(Collected data entries)
________________________________________

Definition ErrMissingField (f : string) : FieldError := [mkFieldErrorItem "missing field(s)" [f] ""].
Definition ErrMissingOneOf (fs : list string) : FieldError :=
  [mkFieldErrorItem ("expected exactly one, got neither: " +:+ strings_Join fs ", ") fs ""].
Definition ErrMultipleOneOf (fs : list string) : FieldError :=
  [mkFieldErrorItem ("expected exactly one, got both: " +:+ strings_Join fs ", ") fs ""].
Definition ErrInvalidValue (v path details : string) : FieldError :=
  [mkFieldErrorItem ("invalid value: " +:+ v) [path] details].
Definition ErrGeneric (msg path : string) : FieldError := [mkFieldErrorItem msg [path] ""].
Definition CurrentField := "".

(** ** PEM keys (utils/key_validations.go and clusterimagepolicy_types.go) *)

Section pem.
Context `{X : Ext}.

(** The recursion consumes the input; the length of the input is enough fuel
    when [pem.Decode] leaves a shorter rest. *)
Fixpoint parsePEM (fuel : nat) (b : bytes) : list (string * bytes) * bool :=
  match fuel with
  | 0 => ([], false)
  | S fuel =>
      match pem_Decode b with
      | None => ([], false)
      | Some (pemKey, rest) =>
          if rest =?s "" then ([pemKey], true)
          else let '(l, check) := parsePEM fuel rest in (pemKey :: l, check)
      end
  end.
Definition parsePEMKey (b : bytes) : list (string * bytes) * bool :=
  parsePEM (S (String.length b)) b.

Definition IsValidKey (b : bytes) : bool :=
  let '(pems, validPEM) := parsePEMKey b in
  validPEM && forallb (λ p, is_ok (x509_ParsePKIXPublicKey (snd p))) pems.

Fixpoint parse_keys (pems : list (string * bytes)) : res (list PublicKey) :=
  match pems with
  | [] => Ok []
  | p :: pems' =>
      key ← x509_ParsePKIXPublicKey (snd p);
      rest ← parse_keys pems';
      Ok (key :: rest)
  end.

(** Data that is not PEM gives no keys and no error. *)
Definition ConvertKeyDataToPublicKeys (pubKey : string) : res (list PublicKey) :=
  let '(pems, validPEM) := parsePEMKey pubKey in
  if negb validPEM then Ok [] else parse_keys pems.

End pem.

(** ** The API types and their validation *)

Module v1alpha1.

________________________________________

— TASK INSTRUCTIONS —
In the answer, give the lines from the first line of the data through the line with "Definition ErrMultipleOneOf (fs", exactly as they appear and with no additions.

— WRITTEN SOLUTION —
Definition ErrMissingField (f : string) : FieldError := [mkFieldErrorItem "missing field(s)" [f] ""].
Definition ErrMissingOneOf (fs : list string) : FieldError :=
  [mkFieldErrorItem ("expected exactly one, got neither: " +:+ strings_Join fs ", ") fs ""].
Definition ErrMultipleOneOf (fs : list string) : FieldError :=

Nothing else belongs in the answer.